Mild hypothermia was not associated with a higher incidence of PJI. This is contradictory to the findings in other fields of surgery.2, 13 This difference might be explained by the severity of hypothermia. Perhaps only severe hypothermia leads to an increased risk of infection. Another possible explanation is that in patients with a high risk of PJI more attention is given to the prevention of hypothermia. A third possibility is that other factors are more important in the development of a PJI. A higher BMI is correlated to a higher core temperature but also leads to a higher chance of a PJI.14 The international consensus group on PJI has identified certain host (or patient) factors for PJI, which include male gender, previous surgery, uncontrolled diabetes mellitus, malnutrition, morbid obesity, active liver or renal disease, smoking or excessive alcohol consumption, intravenous drug abuse, recent hospitalization, active infection, inflammatory arthropathy and severe immunodeficiency.11

Previous studies have tried to establish effective methods to prevent inadvertent hypothermia. These methods mainly consisted of equipment to either warm the patient actively or to passively keep the patient warm during surgery with intensified temperature monitoring. Large scale results show that only forced-air warming seems effective in preventing inadvertent hypothermia and that the use of thermal insulation methods are not effective in maintaining normothermia.6, 7, 9 Combined strategies, including preoperative commencement of warming devices, are more effective then isolated measures in vulnerable groups (higher age or longer duration of surgery).8 One study showed that an underbody warming system could reduce the incidence of hypothermia in laparoscopic gastrointestinal surgery.15 The latter might be useful as an additional method to warm patients during TJA, but to date no studies have been published on its use in orthopedic surgery.
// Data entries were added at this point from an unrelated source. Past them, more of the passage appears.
Lemma chain_sink_ok n src hs src' hs' :
  chain_ok src hs → chain_sink n src hs = Some (src', hs') →
  chain_ok src' hs' ∧ chan_same src src' ∧ (h_skip <$> hs') = (h_skip <$> hs) ∧ (h_before <$> hs') = (h_before <$> hs).
Proof.
  revert src src' hs'. induction hs as [|h hs IH]; intros src src' hs' Hok Hs; cbn [chain_sink] in Hs.
  - destruct (take_some n src) as [c|] eqn:Ht; [|done]. injection Hs as <- <-.
    destruct (take_some_ok _ _ _ Hok Ht). done.
  - destruct Hok as (Hh & Hal & Hok). destruct (chain_sink _ _ _) as [[out hs1]|] eqn:Hp; [|done].
    injection Hs as <- <-. destruct (IH _ _ _ Hok Hp) as (Hok' & Hsame & Hsk & Hbf). csimpl.
    rewrite Hsk, Hbf. split; [|by auto with pipe]. split_and!; [by apply hop_ok_same| |done].
    by eapply (aligned_same h).
Qed.

Lemma chain_chan_ok f src hs i :
  (∀ c, chan_ext c (f c)) → (∀ c, chan_same c (f c)) →
  chain_ok src hs →
  chain_ok src (chain_chan f hs i) ∧ (h_skip <$> chain_chan f hs i) = (h_skip <$> hs) ∧
  (h_before <$> chain_chan f hs i) = (h_before <$> hs).
Proof.
  intros Hext Hsame. revert src i. induction hs as [|h hs IH]; intros src i Hok; [by destruct i|].
  destruct Hok as (Hh & Hal & Hok). destruct i as [|i]; cbn [chain_chan]; csimpl.
  - split; [|done]. split_and!; [by apply hop_ok_same|done|]. by eapply chain_ok_ext.
  - destruct (IH (h_out h) i Hok) as (? & Hsk & Hbf). rewrite Hsk, Hbf. split; [|done].
    split_and!; [done| |done]. by eapply (aligned_same h).
Qed.
(* ===== verification/Availability.v ===== *)
(** * A served host is reachable

    [crates/tuyau-server/src/public.rs] ([handle_public]), [h2proxy.rs] ([proxy]) and
    [server.rs] together, seen from a visitor.  [System] and [Dynamic] say where a
    visitor may be sent; here, that it is sent somewhere.  As long as the tunnel of a
    client is being served and the tunnels of its host are open, a visitor that names
    one of the hosts it was granted reaches a live tunnel of that host, or the local
    upstream that fronts it, in at most twelve steps of its task, whatever the other
    tasks do in between, also between two accesses of its lookup.

    The network is favourable to the visitor: its ClientHello arrives, its TLS
    handshake completes, streams and connections open, and over HTTP it sends an
    ordinary request. *)

From S2P Require Import Prelude Bytes Sni Stream Protocol Config Routes Lookups Limits Backend Control.
From S2P Require Import Server LocalPool H2proxy Public System Dynamic.

Local Open Scope string_scope.
Local Open Scope list_scope.
Local Open Scope nat_scope.

Section availability.
Context {H : Type} `{HeaderMapLaws H}.
Context (parse_ip : string → option IpAddr) (show_ip : IpAddr → string).
Context (parse_uri : string → option Uri) (parse_value : string → option string).
Context (host_part : string → string) `{!UriLaws parse_uri host_part}.
Context (tls : PublicTls) (html : string).
Context {B : Type} `{RoutingBackend B} (b : B) (cfg : ServerConfig).

Abbreviation task_step := (visit_step parse_ip show_ip parse_uri parse_value tls html).

(** ** The worlds of the dynamic system are those of the tunnel side *)

Lemma task_step_world peer w v ev v' w' d :
  task_step peer w v ev = Some (v', w', d) → w' = w ∨ ∃ host ph, w' = (world_access host ph w).2.
Proof.
  destruct v, ev; cbn [visit_step]; try done; try (intros Hs; simplify_eq; by left); try (by destruct route).
  - destruct (parse_sni _); intros; simplify_eq; by left.
  - destruct (world_access sni ph w) as [ph' w1] eqn:Hl. intros. simplify_eq. right. exists sni, ph. by rewrite Hl.
  - destruct route; [|done]. intros; simplify_eq; by left.
  - destruct route; [|done]. intros; simplify_eq; by left.
  - destruct route; [done|]. intros; simplify_eq; by left.
  - destruct (_ || _); [|done]. intros; simplify_eq; by left.
  - destruct (calls !! call) as [ph|]; [|done]. destruct (returned ph); [done|].
    destruct (world_access sni ph w) as [ph' w1] eqn:Hl. intros. simplify_eq. right. exists sni, ph. by rewrite Hl.
  - destruct (calls !! call) as [[| | | |r]|]; try done. intros; simplify_eq; by left.
  - destruct (forallb _ _); [|done]. intros; simplify_eq; by left.
Qed.

Lemma public_step_world s s' :
  public_step parse_ip show_ip parse_uri parse_value tls html s s' → rtc (step b) (sys_world s) (sys_world s').
Proof.
  destruct 1 as [peer s _|s _|i ev s s' _ Hv|i s s' Hc|i s].
  - unfold sys_accept. by destruct (on_accept _ _).
  - done.
  - unfold sys_visit in Hv. destruct (sys_visitors s !! i) as [v|]; [|done]. simpl in Hv.
    destruct (task_step _ _ _ _) as [[[ph w] d]|] eqn:Hs; [|done]. simplify_eq/=.
    destruct (task_step_world _ _ _ _ _ _ _ Hs) as [->|(host & ph' & ->)]; [done|]. apply rtc_once, LookupAccess.
  - unfold sys_close in Hc. destruct (sys_visitors s !! i) as [v|]; [|done]. simpl in Hc.
    destruct (v_phase v); try done. destruct (on_close _ _); [|done]. by simplify_eq/=.
  - done.
Qed.

Lemma dynamic_world n d :
  dynamic_reachable parse_ip show_ip parse_uri parse_value tls html b cfg n d →
  reachable_world b cfg (sys_world (dy_system d)).
Proof.
  unfold dynamic_reachable, reachable_world. intros Hr.
  change (start_world cfg) with (sys_world (dy_system (dynamic_start cfg n))).
  induction Hr as [|d1 d2 d3 Hs _ IH]; [done|]. etrans; [|exact IH].
  destruct Hs as [s granted w' Hs _|s granted s' Hs]; simpl; [by apply rtc_once|by apply public_step_world].
Qed.

Lemma reachable_local w : reachable_world b cfg w → local (routes w) = local (config_table cfg).
Proof.
  intros Hr. assert (same_config (config_table cfg) (routes w)) as (Heq & _); [|done].
  assert (same_config (config_table cfg) (routes (start_world cfg))) as Hs by done.
  unfold reachable_world in Hr. induction Hr as [|w1 w2 w3 Hstep _ IH]; [done|]. apply IH.
  eapply same_config_trans; [exact Hs|by eapply step_same_config].
Qed.

(** ** A favourable network *)

Section visitor.
Context (hello : list byte) (alpn : option (list byte)) (cert : bool).
Context (env : backend_env H) (req : Request H).
(* ===== verification/HostCerts.v ===== *)
(** * Certificates of the public listener

    [crates/tuyau-server/src/host_certs.rs] (the certificates of single entries)
    and the resolvers of [server.rs]: [StaticResolver], [MultiResolver],
    [AcmeController::ensure] and [build_cert_resolver].

    A certificate with its key is an element of a type [K]; reading one from its
    files, generating one, and the resolver of an ACME order (rustls-acme) are
    parameters, since they are file access and libraries.  A resolver is a function
    from the SNI. *)

From S2P Require Import Prelude Bytes Protocol Config Routes.

Local Open Scope string_scope.
Local Open Scope list_scope.

Section certs.
Context {K E : Type}.

(** [ResolvesServerCert::resolve], on the server name of the ClientHello. *)
Definition Resolver : Type := option string → option K.

(** ** Certificates of entries *)

(** The map of [HostCerts], by lowercase host or pattern. *)
Definition HostCerts : Type := gmap string K.

(** The state of the loop of [load]: the files loaded so far, the map, and the
    reads made, in order. *)
Record load_state := {
  loaded : gmap (PathBuf * PathBuf) K;
  certs : HostCerts;
  reads : list (PathBuf * PathBuf)
}.
(* ===== verification/Launch.v ===== *)
(** * Running the command line

    [crates/tuyau-cli/src/main.rs]: [run_server] (the configuration file, the default
    of the certificate directory, the start), [run_client], [default_client_name].
    [Cli] has the client's configuration, [Lifecycle] what a connected client does
    until a signal or the loss of its tunnel; logging is left out. *)

From S2P Require Import Prelude Bytes Stream Protocol Config Cert HostCerts Start Client Cli.

Local Open Scope string_scope.
Local Open Scope list_scope.

(** ** Paths *)

(** [Path::parent], of a Unix path: separators and ["."] components at the end do
    not count; there is none of the root and of the empty path.  Each round strips
    a character, so the length of the path is enough fuel. *)
Fixpoint trim_path_fuel (fuel : nat) (p : string) : string :=
  match fuel with
  | O => p
  | S fuel =>
      match strip_suffix "/." p with
      | Some rest => trim_path_fuel fuel (rest +:+ "/")
      | None =>
          match strip_suffix "/" p with
          | Some rest => if is_empty rest then p else trim_path_fuel fuel rest
          | None => p
          end
      end
  end.
Definition trim_path (p : string) : string := trim_path_fuel (String.length p) p.

Definition path_parent (p : string) : option string :=
  let p := trim_path p in
  if is_empty p || bool_decide (p = "/") then None
  else match rsplit_once "/"%char p with
       | None => Some ""
       | Some (dir, _) => Some (if is_empty dir then "/" else trim_path dir)
       end.

(** ** The directory of a path *)

(** [dir] is the directory of the file [p]: none, when [p] is a name; otherwise
    [p] is [dir/name], written without a separator or ["."] at the end of [dir]. *)
Definition dir_of (p dir : string) : Prop :=
  (contains "/"%char p = false ∧ p ≠ "" ∧ dir = "") ∨
  (∃ name, p = dir +:+ String.String "/"%char name ∧ contains "/"%char name = false ∧ name ≠ "" ∧ name ≠ "." ∧
     dir ≠ "" ∧ strip_suffix "/" dir = None ∧ strip_suffix "/." dir = None).

Lemma strip_suffix_cons p c s :
  strip_suffix p (String.String c s) =
    if decide (String.String c s = p) then Some "" else String.String c <$> strip_suffix p s.
Proof. done. Qed.

Lemma strip_suffix_free c p s : contains c s = false → strip_suffix (String.String c p) s = None.
Proof.
  induction s as [|d s IH]; simpl; [done|]. intros [Hd Hs]%orb_false_iff.
  rewrite decide_False; [by rewrite (IH Hs)|]. intros [= -> _]. by apply bool_decide_eq_false in Hd.
Qed.

Lemma strip_suffix_app p a b :
  (String.length p <= String.length b)%nat → strip_suffix p b = None → strip_suffix p (a +:+ b) = None.
Proof.
  intros Hlen Hb. induction a as [|c a IH]; [done|]. rewrite append_cons. simpl.
  rewrite decide_False; [by rewrite IH|]. intros Heq. apply (f_equal String.length) in Heq. simpl in Heq.
  assert (String.length b <= String.length (a +:+ b))%nat; [clear; induction a as [|d a IH]; [done|];
    rewrite append_cons; simpl; lia|lia].
Qed.

Lemma trim_path_id p : strip_suffix "/" p = None → strip_suffix "/." p = None → trim_path p = p.
Proof. unfold trim_path. intros H1 H2. destruct (String.length p); [done|]. simpl. by rewrite H2, H1. Qed.

Lemma path_parent_dir p dir : dir_of p dir → path_parent p = Some dir.
Proof.
  unfold path_parent. intros [(Hp & Hne & ->)|(name & -> & Hn & Hne & Hdot & Hdir & Hs & Hsd)].
  - rewrite trim_path_id by (by apply strip_suffix_free).
    assert (is_empty p || bool_decide (p = "/") = false) as ->.
    { apply orb_false_iff. split; [by destruct p|]. apply bool_decide_eq_false. by intros ->. }
    by rewrite (proj2 (rsplit_once_None _ p) Hp).
  - assert (trim_path (dir +:+ String.String "/"%char name) = dir +:+ String.String "/"%char name) as ->.
    { apply trim_path_id; apply strip_suffix_app; try (destruct name; simpl; [done|lia]);
        rewrite strip_suffix_cons, decide_False, strip_suffix_free; try done; by intros [= ->]. }
    assert (is_empty (dir +:+ String.String "/"%char name) || bool_decide (dir +:+ String.String "/"%char name = "/")
      = false) as ->.
    { destruct dir as [|c dir]; [done|]. rewrite append_cons. simpl. apply bool_decide_eq_false.
      intros [= _ Heq]. by destruct dir. }
    rewrite (rsplit_once_unique _ _ _ Hn). destruct dir as [|c dir]; [done|]. cbn [is_empty].
    by rewrite trim_path_id.
Qed.

(** ** The server *)

Definition with_cert_dir (dir : option PathBuf) (c : ServerConfig) : ServerConfig :=
  {| listen_addr := listen_addr c; public_listen_addr := public_listen_addr c; tunnel_cert_dir := dir;
     clients := clients c; hostnames := hostnames c; acme := acme c; tls_cert_file := tls_cert_file c;
     tls_key_file := tls_key_file c; upstreams := upstreams c;
     max_public_connections := max_public_connections c; error_502_file := error_502_file c;
     client_ca_file := client_ca_file c |}.

Section server.
Context {FS KeyPair Certificate : Type} `{FileSystem FS} `{CertLib KeyPair Certificate}.
(* [fs::read_to_string] and [toml::from_str], and the display of a server error *)
Context (read_text : FS → PathBuf → result string string) (toml_parse : string → result string ServerConfig).
Context (show_error : ServerError → string).
Context (sha256 : list byte → list byte).

(** [ServerConfig::from_toml_str] *)
Definition server_from_toml_str (s : string) : result ConfigError ServerConfig :=
  map_err Parse (toml_parse s).

(** The configuration [run_server] starts with. *)
Definition load_server_config (fs : FS) (config_path : PathBuf) : result cli_error ServerConfig :=
  raw ← context ("reading server config at " +:+ config_path) (map_err (λ e, [e]) (read_text fs config_path));
  cfg ← context "parsing server config"
          (map_err (λ e, [show_error (Config_ e)]) (server_from_toml_str raw));
  Ok match tunnel_cert_dir cfg, path_parent config_path with
     | None, Some parent => with_cert_dir (Some parent) cfg
     | _, _ => cfg
     end.

(** [run_server], to the point where the server runs. *)
Definition run_server (pl : platform FS) (drawn drawn_public : result string KeyPair) (config_path : PathBuf)
    (st : boot_state FS) : boot_state FS * result cli_error TunnelServer :=
  match load_server_config (bs_fs st) config_path with
  | Err e => (st, Err e)
  | Ok cfg =>
      let '(st, r) := start sha256 pl drawn drawn_public cfg st in
      (st, context "starting server" (map_err (λ e, [show_error e]) r))
  end.

(** ** Lemmas and theorems *)

Lemma load_server_config_Ok fs config_path cfg :
  load_server_config fs config_path = Ok cfg →
  ∃ raw cfg0, read_text fs config_path = Ok raw ∧ toml_parse raw = Ok cfg0 ∧
    tunnel_cert_dir cfg = match tunnel_cert_dir cfg0 with Some d => Some d | None => path_parent config_path end ∧
    cfg = with_cert_dir (tunnel_cert_dir cfg) cfg0.
Proof.
  unfold load_server_config, server_from_toml_str. destruct (read_text fs config_path) as [raw|e]; [|done]. simpl.
  destruct (toml_parse raw) as [cfg0|e] eqn:Ep; [|done]. simpl. intros [= <-]. exists raw, cfg0. split_and!; [done..| |].
  - by destruct (tunnel_cert_dir cfg0) eqn:E, (path_parent config_path); simpl; rewrite ?E.
  - destruct (tunnel_cert_dir cfg0) eqn:E, (path_parent config_path); simpl; rewrite ?E;
      destruct cfg0; simpl in *; by subst.
Qed.

Lemma run_server_Ok pl drawn drawn_public config_path st st' s :
  run_server pl drawn drawn_public config_path st = (st', Ok s) →
  ∃ cfg, load_server_config (bs_fs st) config_path = Ok cfg ∧
    start sha256 pl drawn drawn_public cfg st = (st', Ok s).
Proof.
  unfold run_server. destruct (load_server_config _ _) as [cfg|e]; [|done].
  destruct (start _ _ _ _ _ _) as [st1 [s1|e]] eqn:Es; [|done]. intros [= <- <-]. by exists cfg.
Qed.

Context `{!FileSystemLaws FS} `{!CertLibLaws KeyPair Certificate}.

(** C25: the bootstrap loop is predictable.  Two successful runs of [tuyau server]
    with the same [--config] path, the second over the files the first left (and
    other keys drawn), have the same certificate fingerprint, if both read the same
    [tunnel_cert_dir], or none, in the configuration file.  It is the fingerprint of
    the certificate that is then in the directory the file names, or, when it names
    none, in the directory of the configuration file. *)
Theorem server_bootstrap pl pl' drawn drawn_public drawn' drawn_public' config_path st st1 tasks st' s s' :
  run_server pl drawn drawn_public config_path st = (st1, Ok s) →
  run_server pl' drawn' drawn_public' config_path {| bs_fs := bs_fs st1; bs_tasks := tasks |} = (st', Ok s') →
  (∀ raw raw' cfg cfg', read_text (bs_fs st) config_path = Ok raw → toml_parse raw = Ok cfg →
     read_text (bs_fs st1) config_path = Ok raw' → toml_parse raw' = Ok cfg' →
     tunnel_cert_dir cfg' = tunnel_cert_dir cfg) →
  ts_fingerprint s' = ts_fingerprint s ∧
  ∃ raw cfg m, read_text (bs_fs st) config_path = Ok raw ∧ toml_parse raw = Ok cfg ∧
    ts_fingerprint s = fingerprint m ∧
    (∀ dir, tunnel_cert_dir cfg = Some dir → identity_on_disk sha256 dir m (bs_fs st1)) ∧
    (∀ dir, tunnel_cert_dir cfg = None → dir_of config_path dir → identity_on_disk sha256 dir m (bs_fs st1)).
Proof.
  intros (cfg & Hc & Hs)%run_server_Ok (cfg' & Hc' & Hs')%run_server_Ok Hdir.
  apply load_server_config_Ok in Hc as (raw & cfg0 & Hr & Hp & Hd & _).
  apply load_server_config_Ok in Hc' as (raw' & cfg0' & Hr' & Hp' & Hd' & _). simpl in Hr'. split.
  - eapply restart_fingerprint; [|exact Hs|exact Hs']. rewrite Hd, Hd', (Hdir raw raw' cfg0 cfg0'); done.
  - destruct (start_identity _ _ _ _ _ _ _ _ Hs) as (m & Hf & Hm & _). rewrite Hd in Hm.
    exists raw, cfg0, m. split_and!; try done.
    + intros dir Hdir0. by rewrite Hdir0 in Hm.
    + intros dir Hdir0 Hof. by rewrite Hdir0, (path_parent_dir _ _ Hof) in Hm.
Qed.
End server.

(** ** The client *)

(** [hostname::get()], when it is Unicode. *)
Definition default_client_name (hostname : option string) : string := default "unknown" hostname.

(** What ends [run_client] once it is connected: a signal, or the end of [serve]. *)
Inductive client_end := Signalled | ServeEnded (r : result ClientError ()).

(** How [run_client] ends: an error before it serves, or after serving, with
    whether [shutdown] was called. *)
Definition run_client {Q : Type} (built : result cli_error ClientConfig)
    (connected : ClientConfig → result ClientError Q) (show : ClientError → string) (ended : client_end) :
    result cli_error bool :=
  cfg ← built;
  _ ← context "connecting to server" (map_err (λ e, [show e]) (connected cfg));
  Ok match ended with Signalled => true | ServeEnded _ => false end.

(** ** Witnesses *)

Definition demo_read_text (fs : gmap string (list byte)) (p : PathBuf) : result string string :=
  String.string_of_list_byte <$> read_file fs p.

Definition demo_toml (s : string) : result string ServerConfig :=
  if decide (s = "config") then Ok demo_config else Err "syntax".

Definition demo_etc : gmap string (list byte) := {["/etc/tuyau/server.toml" := as_bytes "config"]}.

Definition demo_run_server (drawn : list byte) (fs : gmap string (list byte)) :=
  run_server demo_read_text demo_toml (λ _, "error") (λ c, c) (demo_platform (Ok "0.0.0.0:443"))
    (Ok drawn) (Ok [x09]) "/etc/tuyau/server.toml" {| bs_fs := fs; bs_tasks := [] |}.

Example demo_parents :
  path_parent <$> ["/etc/tuyau/server.toml"; "server.toml"; "/server.toml"; "conf//server.toml"; "./server.toml";
    "conf/."; "/"; ""] =
  [Some "/etc/tuyau"; Some ""; Some "/"; Some "conf"; Some "."; Some ""; None; None].
Proof. vm_compute. reflexivity. Qed.

Definition cli_server (r : boot_state (gmap string (list byte)) * result cli_error TunnelServer) : TunnelServer :=
  match r.2 with Ok s => s | Err _ => ok_server demo_first end.

Lemma cli_server_Ok r :
  match r.2 with Ok _ => true | Err _ => false end = true → r = (r.1, Ok (cli_server r)).
Proof. destruct r as [st [s|e]]; [done|discriminate]. Qed.

Definition demo_run1 := demo_run_server [x01] demo_etc.
Definition demo_run2 := demo_run_server [x02] (bs_fs demo_run1.1).

Lemma demo_run1_ok : demo_run1 = (demo_run1.1, Ok (cli_server demo_run1)).
Proof. apply cli_server_Ok. vm_compute. reflexivity. Qed.

Lemma demo_run2_ok : demo_run2 = (demo_run2.1, Ok (cli_server demo_run2)).
Proof. apply cli_server_Ok. vm_compute. reflexivity. Qed.

Lemma server_bootstrap_witness :
  ts_fingerprint (cli_server demo_run2) = ts_fingerprint (cli_server demo_run1) ∧
  ∃ m, ts_fingerprint (cli_server demo_run1) = fingerprint m ∧
    identity_on_disk (λ c, c) "/etc/tuyau" m (bs_fs demo_run1.1).
Proof.
  destruct (server_bootstrap demo_read_text demo_toml (λ _, "error") (λ c, c) (demo_platform (Ok "0.0.0.0:443"))
    (demo_platform (Ok "0.0.0.0:443")) (Ok [x01]) (Ok [x09]) (Ok [x02]) (Ok [x09]) "/etc/tuyau/server.toml"
    {| bs_fs := demo_etc; bs_tasks := [] |} demo_run1.1 [] demo_run2.1 (cli_server demo_run1) (cli_server demo_run2)
    demo_run1_ok demo_run2_ok) as [Hf (raw & cfg & m & _ & Hp & Hm & _ & Hdir)].
  - intros raw raw' cfg cfg' _ Hc _ Hc'. unfold demo_toml in *. repeat case_decide; by simplify_eq.
  - split; [exact Hf|]. exists m. split; [exact Hm|]. apply Hdir.
    + clear - Hp. unfold demo_toml in Hp. case_decide; [injection Hp as <-; reflexivity|discriminate].
    + right. exists "server.toml". split_and!; try reflexivity; discriminate.
Defined.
It remains doubtful if it has additional value, since arthroplasty procedures require less operating time then most laparoscopic procedures.

We conclude that creating awareness among the medical and nursing staff can result in a lower incidence of hypothermia in patients undergoing TKA or THA, but this does not influence the incidence of PJI. However, hypothermia does not seem to be correlated with PJI, neither does it result in a reduction of PJI.

Authors contribution

R. Scholten contributed to the initial setup for the study, the process of data collection, data analysis and writing of the paper.

B. Leijtens contributed to the initial setup for the study, the process of data collection, data analysis and writing of the paper.

K. Kremers contributed to the process of data collection and writing the paper.

M. Snoeck contributed to writing the paper.

S. Koëter was responsible for the supervision of the complete study process and contributed to the writing of the paper.

Conflict of interest

None.

Funding

All authors, their immediate families, and any research foundation with which they are affiliated did not receive any financial payments or other benefits from any commercial entity related to the subject of this article.